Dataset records
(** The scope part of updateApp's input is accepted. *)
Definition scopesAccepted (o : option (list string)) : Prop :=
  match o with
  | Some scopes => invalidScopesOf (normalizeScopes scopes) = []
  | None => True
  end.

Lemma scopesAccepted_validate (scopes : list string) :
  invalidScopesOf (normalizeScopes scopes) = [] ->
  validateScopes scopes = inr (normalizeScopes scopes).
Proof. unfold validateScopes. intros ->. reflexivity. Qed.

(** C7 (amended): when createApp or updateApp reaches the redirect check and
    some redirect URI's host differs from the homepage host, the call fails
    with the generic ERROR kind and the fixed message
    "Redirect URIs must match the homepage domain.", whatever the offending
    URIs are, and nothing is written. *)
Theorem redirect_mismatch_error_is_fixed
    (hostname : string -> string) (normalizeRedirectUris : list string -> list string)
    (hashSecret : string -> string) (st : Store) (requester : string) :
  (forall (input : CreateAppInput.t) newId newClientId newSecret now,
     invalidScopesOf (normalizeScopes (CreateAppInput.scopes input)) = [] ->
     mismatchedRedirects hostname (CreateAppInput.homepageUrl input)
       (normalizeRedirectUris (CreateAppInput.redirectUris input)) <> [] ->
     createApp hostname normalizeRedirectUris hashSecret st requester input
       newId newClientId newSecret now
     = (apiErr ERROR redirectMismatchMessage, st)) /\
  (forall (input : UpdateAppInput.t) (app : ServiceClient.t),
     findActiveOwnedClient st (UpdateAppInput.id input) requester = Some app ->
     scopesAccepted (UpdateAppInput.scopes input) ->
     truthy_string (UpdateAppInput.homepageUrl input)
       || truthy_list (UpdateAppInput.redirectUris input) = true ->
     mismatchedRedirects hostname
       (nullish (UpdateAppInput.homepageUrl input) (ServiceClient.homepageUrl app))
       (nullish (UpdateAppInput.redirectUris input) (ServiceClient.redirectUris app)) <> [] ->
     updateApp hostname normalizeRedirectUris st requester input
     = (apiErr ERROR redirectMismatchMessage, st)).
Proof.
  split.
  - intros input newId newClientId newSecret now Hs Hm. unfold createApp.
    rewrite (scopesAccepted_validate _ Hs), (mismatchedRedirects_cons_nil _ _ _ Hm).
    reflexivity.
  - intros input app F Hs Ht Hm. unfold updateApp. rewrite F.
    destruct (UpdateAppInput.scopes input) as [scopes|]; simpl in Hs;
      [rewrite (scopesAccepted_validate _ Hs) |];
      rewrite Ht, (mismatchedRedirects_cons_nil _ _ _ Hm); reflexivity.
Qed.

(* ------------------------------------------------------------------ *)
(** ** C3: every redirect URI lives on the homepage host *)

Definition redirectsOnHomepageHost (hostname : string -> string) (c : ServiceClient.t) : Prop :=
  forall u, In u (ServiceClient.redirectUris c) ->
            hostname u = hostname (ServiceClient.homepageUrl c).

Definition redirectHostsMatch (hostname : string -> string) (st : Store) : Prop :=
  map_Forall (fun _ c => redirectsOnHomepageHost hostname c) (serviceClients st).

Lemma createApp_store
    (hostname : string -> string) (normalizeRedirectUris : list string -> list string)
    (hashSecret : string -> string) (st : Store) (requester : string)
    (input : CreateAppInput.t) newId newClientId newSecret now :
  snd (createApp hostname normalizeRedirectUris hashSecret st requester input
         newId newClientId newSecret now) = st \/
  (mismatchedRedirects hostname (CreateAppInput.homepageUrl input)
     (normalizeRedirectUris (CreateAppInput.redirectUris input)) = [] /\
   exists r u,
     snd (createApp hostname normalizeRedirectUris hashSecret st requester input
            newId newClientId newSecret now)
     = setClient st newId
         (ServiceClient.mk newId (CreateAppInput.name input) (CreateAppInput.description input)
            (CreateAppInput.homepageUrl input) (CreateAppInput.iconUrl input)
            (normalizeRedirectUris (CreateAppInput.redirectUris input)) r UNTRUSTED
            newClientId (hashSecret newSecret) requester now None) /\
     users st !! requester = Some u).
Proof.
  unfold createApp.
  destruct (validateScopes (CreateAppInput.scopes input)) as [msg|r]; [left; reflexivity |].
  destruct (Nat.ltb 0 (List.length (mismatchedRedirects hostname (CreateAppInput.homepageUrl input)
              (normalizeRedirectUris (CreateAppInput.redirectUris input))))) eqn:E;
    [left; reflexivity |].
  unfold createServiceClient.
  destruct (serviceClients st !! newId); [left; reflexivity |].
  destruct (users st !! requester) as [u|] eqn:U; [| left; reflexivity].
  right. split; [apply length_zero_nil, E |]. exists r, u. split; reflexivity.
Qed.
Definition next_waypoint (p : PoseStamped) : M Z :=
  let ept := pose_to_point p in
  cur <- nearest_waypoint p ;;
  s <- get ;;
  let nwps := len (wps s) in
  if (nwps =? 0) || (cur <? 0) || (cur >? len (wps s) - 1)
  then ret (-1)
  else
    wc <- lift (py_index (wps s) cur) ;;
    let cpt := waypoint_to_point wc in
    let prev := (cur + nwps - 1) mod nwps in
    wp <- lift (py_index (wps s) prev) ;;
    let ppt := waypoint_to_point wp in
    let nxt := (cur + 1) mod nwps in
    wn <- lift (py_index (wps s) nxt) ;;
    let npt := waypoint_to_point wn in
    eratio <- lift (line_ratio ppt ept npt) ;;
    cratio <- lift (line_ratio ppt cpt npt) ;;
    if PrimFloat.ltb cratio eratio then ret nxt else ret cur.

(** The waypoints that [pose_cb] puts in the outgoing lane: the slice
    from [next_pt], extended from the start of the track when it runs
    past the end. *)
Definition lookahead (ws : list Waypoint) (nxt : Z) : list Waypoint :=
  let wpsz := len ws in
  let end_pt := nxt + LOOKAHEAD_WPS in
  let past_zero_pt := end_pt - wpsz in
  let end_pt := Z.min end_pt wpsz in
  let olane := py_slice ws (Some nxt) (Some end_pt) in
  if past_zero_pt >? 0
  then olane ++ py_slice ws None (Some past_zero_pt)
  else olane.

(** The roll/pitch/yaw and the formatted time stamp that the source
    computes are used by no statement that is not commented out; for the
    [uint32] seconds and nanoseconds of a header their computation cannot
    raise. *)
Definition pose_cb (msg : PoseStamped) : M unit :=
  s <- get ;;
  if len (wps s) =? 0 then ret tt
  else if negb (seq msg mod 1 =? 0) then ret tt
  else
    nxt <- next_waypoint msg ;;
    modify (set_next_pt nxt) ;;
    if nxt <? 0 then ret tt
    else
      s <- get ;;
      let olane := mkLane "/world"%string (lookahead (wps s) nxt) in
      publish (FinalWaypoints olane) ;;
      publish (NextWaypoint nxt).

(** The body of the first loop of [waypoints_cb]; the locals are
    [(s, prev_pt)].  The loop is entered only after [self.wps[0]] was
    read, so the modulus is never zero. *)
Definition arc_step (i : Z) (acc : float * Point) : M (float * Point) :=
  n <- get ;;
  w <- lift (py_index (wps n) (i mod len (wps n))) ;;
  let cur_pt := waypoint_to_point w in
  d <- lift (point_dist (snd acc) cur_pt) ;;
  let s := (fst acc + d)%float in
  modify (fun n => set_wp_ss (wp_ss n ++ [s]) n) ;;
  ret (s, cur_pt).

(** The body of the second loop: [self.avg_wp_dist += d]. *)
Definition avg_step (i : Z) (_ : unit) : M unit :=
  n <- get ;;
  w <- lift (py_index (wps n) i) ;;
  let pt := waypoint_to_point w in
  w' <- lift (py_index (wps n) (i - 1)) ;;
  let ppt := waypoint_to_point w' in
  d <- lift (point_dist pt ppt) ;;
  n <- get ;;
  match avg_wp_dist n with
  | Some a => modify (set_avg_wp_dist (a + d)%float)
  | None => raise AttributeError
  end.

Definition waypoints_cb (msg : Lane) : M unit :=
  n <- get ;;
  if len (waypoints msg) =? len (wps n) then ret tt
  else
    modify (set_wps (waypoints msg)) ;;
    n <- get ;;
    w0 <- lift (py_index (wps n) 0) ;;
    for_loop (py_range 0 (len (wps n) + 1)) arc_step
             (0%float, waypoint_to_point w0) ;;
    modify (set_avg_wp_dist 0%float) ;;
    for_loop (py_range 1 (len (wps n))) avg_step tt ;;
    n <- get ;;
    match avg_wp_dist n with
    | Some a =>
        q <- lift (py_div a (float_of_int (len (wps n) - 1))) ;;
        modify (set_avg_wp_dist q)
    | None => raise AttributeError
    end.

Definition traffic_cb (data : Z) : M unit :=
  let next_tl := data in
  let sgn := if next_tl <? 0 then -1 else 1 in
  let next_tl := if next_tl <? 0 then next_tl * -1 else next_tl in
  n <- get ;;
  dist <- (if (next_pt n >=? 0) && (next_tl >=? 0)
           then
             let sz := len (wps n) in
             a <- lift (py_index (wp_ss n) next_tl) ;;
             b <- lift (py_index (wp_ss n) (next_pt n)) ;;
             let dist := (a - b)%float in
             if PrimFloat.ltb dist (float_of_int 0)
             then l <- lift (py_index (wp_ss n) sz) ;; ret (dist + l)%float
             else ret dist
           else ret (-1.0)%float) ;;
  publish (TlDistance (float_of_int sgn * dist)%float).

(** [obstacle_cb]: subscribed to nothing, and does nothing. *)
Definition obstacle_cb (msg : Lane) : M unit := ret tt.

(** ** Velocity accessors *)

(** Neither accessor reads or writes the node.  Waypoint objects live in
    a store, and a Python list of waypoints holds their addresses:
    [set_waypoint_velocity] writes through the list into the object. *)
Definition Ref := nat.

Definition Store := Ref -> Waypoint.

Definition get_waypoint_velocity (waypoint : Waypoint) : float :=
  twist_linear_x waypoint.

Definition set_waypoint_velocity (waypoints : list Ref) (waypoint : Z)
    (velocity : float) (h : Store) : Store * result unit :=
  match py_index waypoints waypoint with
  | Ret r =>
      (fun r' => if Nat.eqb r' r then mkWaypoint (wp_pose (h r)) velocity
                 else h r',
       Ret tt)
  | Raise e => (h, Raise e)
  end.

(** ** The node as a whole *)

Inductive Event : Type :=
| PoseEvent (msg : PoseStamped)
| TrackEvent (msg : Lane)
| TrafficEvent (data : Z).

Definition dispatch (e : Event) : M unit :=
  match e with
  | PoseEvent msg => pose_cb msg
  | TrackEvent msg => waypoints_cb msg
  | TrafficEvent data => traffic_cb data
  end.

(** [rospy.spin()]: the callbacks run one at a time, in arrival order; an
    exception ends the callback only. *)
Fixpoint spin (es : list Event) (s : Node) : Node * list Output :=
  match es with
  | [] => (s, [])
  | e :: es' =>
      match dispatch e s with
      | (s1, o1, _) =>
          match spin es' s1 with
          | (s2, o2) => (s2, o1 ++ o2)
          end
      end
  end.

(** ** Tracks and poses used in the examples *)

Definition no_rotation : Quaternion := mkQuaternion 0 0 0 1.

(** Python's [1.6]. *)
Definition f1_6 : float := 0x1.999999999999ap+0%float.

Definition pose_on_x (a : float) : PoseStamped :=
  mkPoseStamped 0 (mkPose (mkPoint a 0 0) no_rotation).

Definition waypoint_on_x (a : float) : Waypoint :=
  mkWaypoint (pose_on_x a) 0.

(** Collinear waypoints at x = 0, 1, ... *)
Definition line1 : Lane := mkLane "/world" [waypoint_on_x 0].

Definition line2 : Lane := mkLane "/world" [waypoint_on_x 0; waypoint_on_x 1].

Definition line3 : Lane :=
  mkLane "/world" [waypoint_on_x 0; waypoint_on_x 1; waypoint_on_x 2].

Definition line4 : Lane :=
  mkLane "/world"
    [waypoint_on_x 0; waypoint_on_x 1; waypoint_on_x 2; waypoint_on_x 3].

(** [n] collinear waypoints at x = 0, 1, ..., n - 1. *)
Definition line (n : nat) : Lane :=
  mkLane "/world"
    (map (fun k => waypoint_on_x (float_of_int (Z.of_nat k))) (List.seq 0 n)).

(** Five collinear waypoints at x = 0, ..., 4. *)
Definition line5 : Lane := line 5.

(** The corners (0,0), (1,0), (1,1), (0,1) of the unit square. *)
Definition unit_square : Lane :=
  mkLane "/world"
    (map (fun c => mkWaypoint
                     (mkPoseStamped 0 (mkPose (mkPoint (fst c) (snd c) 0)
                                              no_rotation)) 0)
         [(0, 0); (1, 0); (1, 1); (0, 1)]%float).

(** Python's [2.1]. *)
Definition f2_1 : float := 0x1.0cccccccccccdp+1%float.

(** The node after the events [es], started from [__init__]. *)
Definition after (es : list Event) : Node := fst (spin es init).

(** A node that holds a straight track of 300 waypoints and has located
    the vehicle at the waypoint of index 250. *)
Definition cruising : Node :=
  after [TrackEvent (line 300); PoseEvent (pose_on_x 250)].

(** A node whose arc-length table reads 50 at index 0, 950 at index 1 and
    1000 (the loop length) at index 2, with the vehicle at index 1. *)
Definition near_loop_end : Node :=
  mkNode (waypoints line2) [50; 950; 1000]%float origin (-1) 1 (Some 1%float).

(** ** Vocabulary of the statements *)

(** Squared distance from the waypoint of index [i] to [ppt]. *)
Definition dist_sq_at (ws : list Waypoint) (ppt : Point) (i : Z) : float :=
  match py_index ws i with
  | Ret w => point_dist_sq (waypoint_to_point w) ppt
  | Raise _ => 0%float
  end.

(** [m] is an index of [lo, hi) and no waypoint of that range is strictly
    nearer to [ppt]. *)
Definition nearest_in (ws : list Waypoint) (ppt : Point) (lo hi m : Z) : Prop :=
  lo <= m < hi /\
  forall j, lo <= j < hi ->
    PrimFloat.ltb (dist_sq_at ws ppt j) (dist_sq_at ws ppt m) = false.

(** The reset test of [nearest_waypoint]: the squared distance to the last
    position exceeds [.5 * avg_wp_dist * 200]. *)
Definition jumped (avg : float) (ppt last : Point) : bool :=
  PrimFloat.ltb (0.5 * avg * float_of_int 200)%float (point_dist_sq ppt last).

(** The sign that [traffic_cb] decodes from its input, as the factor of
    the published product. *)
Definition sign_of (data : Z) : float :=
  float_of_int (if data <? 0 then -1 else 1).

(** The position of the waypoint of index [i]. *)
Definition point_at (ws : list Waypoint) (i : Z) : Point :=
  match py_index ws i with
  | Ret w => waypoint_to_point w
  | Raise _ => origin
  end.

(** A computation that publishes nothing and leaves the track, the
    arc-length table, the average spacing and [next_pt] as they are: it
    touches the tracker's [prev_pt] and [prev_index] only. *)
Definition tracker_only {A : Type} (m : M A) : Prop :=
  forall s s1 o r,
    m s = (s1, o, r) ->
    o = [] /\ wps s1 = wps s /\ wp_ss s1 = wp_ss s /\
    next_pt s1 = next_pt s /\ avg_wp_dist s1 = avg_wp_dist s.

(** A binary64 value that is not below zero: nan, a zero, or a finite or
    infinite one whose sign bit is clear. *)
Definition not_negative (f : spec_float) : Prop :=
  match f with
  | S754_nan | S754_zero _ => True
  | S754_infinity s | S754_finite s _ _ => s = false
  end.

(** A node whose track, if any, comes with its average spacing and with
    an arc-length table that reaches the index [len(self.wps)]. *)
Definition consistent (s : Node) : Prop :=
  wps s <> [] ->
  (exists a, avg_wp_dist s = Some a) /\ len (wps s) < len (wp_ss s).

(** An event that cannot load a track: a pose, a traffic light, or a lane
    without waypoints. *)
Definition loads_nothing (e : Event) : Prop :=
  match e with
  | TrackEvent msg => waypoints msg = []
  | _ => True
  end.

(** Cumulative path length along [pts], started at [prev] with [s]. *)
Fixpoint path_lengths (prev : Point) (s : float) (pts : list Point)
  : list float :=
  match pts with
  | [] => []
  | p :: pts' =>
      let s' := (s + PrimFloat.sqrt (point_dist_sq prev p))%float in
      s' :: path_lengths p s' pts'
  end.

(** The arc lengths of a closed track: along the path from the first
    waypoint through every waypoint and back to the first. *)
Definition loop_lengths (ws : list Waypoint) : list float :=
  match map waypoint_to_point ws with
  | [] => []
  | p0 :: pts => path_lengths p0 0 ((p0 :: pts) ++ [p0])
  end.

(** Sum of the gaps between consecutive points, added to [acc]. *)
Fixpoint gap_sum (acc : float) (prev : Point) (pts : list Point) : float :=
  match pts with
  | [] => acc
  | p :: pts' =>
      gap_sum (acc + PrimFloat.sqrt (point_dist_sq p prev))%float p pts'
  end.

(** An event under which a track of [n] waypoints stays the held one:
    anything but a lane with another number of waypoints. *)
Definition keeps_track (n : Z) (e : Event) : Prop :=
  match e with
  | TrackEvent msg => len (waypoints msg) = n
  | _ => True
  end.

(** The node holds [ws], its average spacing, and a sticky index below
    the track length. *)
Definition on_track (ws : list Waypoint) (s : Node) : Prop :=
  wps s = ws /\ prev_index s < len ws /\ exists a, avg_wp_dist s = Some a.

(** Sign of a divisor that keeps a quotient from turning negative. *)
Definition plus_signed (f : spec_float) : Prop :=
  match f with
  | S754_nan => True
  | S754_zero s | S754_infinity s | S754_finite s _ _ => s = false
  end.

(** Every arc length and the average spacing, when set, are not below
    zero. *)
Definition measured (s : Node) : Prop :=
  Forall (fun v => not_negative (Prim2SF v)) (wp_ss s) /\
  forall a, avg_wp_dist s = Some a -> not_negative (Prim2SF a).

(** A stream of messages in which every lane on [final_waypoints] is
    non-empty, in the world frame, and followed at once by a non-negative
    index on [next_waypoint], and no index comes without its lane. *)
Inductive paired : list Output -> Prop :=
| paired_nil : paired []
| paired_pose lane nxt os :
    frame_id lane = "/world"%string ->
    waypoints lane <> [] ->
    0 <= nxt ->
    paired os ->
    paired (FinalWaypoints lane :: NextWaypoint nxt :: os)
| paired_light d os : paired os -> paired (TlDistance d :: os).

▶ _Try it_
Determine how many lines in the entries above contain the word "reflexivity", and respond with the number alone.

▶ _Reply_
8